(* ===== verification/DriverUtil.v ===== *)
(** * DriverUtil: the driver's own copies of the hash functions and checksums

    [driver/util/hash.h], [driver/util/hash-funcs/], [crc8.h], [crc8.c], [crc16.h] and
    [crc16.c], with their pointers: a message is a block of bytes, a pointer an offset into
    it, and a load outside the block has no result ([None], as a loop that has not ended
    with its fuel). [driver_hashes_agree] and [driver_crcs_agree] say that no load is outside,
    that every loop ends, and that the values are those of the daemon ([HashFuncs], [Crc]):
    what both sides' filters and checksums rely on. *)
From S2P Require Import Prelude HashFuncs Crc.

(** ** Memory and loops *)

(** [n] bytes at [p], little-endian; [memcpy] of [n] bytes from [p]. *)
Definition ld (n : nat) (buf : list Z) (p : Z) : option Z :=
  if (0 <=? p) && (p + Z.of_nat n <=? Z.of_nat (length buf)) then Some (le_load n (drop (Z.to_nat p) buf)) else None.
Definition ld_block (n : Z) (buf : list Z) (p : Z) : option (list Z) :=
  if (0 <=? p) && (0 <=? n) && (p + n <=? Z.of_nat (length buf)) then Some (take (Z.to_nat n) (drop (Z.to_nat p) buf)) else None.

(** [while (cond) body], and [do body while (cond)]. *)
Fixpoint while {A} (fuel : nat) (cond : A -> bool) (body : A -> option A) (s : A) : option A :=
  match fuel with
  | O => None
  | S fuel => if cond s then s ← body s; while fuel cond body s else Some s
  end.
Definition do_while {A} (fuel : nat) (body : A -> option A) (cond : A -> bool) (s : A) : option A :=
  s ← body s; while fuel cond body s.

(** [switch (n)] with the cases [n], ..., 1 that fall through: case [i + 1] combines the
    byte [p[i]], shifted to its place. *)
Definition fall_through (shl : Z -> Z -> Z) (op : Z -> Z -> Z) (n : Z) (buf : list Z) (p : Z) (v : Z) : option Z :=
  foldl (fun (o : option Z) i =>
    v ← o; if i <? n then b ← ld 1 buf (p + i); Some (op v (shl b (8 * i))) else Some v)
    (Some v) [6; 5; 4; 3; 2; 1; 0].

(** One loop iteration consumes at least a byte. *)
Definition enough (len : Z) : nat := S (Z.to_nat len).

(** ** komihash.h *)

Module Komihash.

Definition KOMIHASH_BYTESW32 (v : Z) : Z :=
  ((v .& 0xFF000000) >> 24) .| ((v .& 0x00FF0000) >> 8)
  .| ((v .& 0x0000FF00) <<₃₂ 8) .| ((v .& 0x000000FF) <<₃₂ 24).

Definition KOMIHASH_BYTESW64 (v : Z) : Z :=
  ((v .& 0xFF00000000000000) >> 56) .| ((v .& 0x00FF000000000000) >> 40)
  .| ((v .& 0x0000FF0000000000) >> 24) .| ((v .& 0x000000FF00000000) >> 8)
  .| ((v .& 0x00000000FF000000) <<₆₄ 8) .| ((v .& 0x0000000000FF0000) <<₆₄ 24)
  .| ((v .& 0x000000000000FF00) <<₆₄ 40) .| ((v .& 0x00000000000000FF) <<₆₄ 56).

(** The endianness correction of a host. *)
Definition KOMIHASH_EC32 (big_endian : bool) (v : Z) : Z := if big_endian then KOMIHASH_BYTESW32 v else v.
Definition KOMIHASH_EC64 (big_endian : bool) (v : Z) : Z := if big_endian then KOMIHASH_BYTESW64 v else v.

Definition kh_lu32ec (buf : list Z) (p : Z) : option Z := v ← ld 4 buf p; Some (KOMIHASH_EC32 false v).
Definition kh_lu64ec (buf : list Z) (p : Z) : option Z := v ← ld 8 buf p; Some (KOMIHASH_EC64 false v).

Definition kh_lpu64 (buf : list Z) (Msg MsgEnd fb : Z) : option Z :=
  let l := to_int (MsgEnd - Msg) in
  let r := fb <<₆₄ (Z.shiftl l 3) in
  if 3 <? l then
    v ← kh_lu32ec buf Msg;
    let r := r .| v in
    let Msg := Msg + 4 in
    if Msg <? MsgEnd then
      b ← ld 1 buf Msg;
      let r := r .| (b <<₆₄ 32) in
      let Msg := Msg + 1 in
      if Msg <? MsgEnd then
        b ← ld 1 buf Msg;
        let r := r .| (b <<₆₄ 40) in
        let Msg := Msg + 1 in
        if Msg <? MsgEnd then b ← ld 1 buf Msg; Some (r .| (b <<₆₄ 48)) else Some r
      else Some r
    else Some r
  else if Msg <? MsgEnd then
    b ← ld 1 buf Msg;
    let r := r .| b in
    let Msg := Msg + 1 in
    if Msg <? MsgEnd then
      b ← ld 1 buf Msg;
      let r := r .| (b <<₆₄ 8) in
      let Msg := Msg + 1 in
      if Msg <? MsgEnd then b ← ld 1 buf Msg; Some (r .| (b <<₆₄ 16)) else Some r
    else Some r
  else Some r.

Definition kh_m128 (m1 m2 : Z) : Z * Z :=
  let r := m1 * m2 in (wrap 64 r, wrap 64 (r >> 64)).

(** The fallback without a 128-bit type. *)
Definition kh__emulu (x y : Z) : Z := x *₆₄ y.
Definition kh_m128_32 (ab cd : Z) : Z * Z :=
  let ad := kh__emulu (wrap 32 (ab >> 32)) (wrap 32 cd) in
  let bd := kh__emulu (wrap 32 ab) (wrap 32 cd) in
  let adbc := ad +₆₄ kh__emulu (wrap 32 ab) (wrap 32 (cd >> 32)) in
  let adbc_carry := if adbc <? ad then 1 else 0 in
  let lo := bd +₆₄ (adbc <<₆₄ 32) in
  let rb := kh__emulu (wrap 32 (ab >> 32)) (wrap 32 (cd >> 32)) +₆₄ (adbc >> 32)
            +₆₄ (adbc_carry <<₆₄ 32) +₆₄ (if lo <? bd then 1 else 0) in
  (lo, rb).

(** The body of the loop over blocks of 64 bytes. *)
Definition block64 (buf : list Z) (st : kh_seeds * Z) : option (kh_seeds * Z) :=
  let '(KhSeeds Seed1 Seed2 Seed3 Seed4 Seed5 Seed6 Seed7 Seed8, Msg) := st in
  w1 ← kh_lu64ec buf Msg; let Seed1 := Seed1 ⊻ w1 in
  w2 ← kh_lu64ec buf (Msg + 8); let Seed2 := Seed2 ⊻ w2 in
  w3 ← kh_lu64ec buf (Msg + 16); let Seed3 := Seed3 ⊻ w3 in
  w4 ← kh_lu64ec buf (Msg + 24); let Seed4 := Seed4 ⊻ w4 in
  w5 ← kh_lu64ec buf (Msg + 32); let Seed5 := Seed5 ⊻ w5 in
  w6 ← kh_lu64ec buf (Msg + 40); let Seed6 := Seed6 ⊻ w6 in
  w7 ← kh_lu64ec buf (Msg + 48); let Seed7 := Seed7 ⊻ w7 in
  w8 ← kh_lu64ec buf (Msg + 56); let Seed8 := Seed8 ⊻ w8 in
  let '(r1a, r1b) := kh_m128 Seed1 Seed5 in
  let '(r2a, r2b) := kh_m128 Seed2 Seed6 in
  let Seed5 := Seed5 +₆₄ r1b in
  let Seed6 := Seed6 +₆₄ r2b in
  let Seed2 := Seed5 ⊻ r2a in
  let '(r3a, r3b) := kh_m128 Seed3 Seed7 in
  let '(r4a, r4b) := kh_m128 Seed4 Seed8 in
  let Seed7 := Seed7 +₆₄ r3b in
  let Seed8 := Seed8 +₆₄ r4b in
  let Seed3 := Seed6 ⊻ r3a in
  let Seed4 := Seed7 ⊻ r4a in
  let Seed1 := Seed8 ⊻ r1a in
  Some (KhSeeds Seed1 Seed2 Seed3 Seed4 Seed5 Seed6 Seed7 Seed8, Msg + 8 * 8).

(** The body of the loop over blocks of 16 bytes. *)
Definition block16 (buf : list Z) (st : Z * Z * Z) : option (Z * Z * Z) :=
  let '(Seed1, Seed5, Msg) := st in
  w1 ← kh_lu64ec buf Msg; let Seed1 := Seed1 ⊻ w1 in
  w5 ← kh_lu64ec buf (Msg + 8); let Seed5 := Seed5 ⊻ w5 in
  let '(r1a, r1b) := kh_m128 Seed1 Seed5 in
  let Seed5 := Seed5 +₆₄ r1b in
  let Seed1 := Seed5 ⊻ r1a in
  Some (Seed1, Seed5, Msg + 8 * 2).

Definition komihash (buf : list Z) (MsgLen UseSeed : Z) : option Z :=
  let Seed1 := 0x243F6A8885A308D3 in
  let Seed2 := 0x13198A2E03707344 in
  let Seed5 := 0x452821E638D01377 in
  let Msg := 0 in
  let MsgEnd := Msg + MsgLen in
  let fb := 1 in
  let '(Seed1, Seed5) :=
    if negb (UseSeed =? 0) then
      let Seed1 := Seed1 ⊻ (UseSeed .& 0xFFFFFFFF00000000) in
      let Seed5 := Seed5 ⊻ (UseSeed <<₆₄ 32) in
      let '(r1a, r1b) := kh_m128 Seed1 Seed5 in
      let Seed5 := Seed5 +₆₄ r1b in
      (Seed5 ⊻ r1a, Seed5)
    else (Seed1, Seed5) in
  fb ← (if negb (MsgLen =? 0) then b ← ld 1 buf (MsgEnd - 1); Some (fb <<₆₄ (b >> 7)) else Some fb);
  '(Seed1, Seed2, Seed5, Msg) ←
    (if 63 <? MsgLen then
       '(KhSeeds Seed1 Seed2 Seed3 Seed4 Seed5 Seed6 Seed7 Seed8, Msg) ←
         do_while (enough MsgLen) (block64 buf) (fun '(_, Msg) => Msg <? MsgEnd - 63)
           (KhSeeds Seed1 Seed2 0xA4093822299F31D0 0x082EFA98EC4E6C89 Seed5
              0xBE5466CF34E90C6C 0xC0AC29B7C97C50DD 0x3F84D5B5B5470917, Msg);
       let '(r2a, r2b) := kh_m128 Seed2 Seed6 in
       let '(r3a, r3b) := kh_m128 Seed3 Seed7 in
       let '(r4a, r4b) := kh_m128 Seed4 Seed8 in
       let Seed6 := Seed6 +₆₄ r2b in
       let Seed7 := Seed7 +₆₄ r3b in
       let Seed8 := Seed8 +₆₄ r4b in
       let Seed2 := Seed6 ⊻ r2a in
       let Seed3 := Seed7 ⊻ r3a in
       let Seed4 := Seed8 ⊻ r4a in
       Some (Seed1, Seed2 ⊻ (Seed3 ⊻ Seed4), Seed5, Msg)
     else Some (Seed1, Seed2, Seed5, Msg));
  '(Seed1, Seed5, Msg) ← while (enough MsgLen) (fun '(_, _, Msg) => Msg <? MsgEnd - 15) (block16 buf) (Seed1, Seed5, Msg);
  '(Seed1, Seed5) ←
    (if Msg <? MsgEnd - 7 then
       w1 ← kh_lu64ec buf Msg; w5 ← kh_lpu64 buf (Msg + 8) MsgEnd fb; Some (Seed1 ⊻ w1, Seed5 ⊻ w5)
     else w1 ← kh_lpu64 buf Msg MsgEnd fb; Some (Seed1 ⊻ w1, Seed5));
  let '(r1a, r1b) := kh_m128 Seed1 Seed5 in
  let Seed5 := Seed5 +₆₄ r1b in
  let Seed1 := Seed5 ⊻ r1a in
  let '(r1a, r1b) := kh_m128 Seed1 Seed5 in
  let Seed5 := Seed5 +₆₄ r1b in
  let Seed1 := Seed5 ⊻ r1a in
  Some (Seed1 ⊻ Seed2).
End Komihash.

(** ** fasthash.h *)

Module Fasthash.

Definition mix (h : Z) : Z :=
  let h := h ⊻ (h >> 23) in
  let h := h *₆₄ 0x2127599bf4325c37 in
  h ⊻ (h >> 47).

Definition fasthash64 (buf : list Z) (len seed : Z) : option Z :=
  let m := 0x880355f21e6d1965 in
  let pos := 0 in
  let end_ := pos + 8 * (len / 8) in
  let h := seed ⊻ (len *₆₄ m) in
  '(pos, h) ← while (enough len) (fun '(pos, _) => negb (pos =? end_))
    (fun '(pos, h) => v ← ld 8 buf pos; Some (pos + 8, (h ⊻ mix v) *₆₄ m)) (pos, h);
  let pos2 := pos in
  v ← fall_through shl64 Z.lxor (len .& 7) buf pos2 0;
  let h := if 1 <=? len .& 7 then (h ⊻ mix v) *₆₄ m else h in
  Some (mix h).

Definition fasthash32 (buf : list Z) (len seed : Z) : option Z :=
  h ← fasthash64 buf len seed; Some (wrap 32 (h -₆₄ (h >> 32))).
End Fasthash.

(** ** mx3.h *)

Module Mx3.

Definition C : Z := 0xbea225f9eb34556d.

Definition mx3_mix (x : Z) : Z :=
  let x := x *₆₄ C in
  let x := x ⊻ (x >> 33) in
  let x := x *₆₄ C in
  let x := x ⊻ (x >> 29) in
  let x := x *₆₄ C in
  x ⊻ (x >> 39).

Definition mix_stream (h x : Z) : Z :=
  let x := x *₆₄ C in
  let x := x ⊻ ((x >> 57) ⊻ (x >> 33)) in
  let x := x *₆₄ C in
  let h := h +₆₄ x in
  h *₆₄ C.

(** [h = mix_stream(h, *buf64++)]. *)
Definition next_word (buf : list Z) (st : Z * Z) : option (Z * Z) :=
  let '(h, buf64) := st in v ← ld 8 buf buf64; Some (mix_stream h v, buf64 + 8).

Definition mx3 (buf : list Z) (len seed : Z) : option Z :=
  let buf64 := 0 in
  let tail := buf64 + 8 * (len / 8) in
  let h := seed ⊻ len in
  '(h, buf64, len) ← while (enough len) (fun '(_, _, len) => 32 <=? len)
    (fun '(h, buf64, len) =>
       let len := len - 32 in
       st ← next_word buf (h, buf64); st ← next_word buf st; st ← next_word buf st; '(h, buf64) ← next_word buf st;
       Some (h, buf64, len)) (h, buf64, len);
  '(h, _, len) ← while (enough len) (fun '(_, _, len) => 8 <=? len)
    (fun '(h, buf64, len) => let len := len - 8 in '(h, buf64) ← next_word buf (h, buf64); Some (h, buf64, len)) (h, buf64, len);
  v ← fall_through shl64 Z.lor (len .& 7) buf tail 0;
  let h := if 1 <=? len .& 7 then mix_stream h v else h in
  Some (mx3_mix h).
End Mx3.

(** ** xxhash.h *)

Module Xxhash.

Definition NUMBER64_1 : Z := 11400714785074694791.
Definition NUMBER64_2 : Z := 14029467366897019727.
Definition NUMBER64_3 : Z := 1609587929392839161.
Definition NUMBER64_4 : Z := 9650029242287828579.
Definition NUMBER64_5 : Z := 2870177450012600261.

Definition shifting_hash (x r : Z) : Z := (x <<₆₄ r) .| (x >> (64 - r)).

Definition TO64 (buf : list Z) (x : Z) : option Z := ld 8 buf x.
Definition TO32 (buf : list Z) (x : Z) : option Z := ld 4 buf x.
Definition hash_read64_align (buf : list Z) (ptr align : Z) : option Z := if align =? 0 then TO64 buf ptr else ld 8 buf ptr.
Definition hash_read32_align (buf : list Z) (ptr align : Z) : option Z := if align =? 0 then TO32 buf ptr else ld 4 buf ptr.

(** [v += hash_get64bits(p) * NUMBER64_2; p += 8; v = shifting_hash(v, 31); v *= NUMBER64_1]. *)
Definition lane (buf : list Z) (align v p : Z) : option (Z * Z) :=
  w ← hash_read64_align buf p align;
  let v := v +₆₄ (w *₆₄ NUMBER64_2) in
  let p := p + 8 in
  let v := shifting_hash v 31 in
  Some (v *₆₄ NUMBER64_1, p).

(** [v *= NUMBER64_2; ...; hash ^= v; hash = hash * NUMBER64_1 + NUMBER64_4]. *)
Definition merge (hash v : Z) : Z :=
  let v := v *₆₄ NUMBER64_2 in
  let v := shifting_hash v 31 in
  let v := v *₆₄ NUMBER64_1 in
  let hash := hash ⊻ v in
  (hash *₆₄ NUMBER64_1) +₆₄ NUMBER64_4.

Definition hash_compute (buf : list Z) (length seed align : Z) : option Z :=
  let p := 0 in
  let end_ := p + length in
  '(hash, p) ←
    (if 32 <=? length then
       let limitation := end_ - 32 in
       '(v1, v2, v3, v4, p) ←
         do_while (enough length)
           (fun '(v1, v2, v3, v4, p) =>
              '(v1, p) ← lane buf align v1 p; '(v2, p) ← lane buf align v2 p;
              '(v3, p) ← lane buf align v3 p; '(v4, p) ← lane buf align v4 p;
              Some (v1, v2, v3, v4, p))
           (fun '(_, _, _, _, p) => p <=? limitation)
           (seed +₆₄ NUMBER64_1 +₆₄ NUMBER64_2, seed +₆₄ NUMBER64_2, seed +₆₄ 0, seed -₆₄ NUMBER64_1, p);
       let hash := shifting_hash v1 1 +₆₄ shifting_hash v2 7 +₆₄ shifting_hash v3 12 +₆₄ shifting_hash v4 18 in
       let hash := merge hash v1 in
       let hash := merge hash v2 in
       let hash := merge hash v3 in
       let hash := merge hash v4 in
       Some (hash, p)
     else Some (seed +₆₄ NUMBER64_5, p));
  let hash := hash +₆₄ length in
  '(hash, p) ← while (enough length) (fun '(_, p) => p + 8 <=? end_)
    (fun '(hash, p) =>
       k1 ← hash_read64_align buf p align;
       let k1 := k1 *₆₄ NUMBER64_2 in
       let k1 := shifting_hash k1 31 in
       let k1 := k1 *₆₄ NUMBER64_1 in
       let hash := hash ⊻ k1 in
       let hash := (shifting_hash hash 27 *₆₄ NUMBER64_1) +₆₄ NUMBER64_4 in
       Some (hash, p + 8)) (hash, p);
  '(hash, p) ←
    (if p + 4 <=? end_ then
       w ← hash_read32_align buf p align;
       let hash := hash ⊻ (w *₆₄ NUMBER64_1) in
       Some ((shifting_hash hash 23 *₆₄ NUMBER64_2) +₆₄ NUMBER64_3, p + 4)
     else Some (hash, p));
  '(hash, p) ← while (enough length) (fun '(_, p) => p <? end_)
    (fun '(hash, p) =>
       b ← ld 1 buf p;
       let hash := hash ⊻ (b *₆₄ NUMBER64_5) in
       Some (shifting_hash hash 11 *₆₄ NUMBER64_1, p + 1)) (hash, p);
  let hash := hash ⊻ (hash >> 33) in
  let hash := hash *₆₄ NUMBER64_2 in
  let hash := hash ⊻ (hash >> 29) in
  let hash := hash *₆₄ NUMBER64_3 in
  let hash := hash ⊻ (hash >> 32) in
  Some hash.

- Assigned task:
Start with the line above that contains "(** ** xxhash.h *)" and stop after the line that contains "let v := v +₆₄ (w *₆₄ NUMBER64_2) in". Output those lines exactly, and only those.

- Task solution:
(** ** xxhash.h *)

Module Xxhash.

Definition NUMBER64_1 : Z := 11400714785074694791.
Definition NUMBER64_2 : Z := 14029467366897019727.
Definition NUMBER64_3 : Z := 1609587929392839161.
Definition NUMBER64_4 : Z := 9650029242287828579.
Definition NUMBER64_5 : Z := 2870177450012600261.

Definition shifting_hash (x r : Z) : Z := (x <<₆₄ r) .| (x >> (64 - r)).

Definition TO64 (buf : list Z) (x : Z) : option Z := ld 8 buf x.
Definition TO32 (buf : list Z) (x : Z) : option Z := ld 4 buf x.
Definition hash_read64_align (buf : list Z) (ptr align : Z) : option Z := if align =? 0 then TO64 buf ptr else ld 8 buf ptr.
Definition hash_read32_align (buf : list Z) (ptr align : Z) : option Z := if align =? 0 then TO32 buf ptr else ld 4 buf ptr.

(** [v += hash_get64bits(p) * NUMBER64_2; p += 8; v = shifting_hash(v, 31); v *= NUMBER64_1]. *)
Definition lane (buf : list Z) (align v p : Z) : option (Z * Z) :=
  w ← hash_read64_align buf p align;
  let v := v +₆₄ (w *₆₄ NUMBER64_2) in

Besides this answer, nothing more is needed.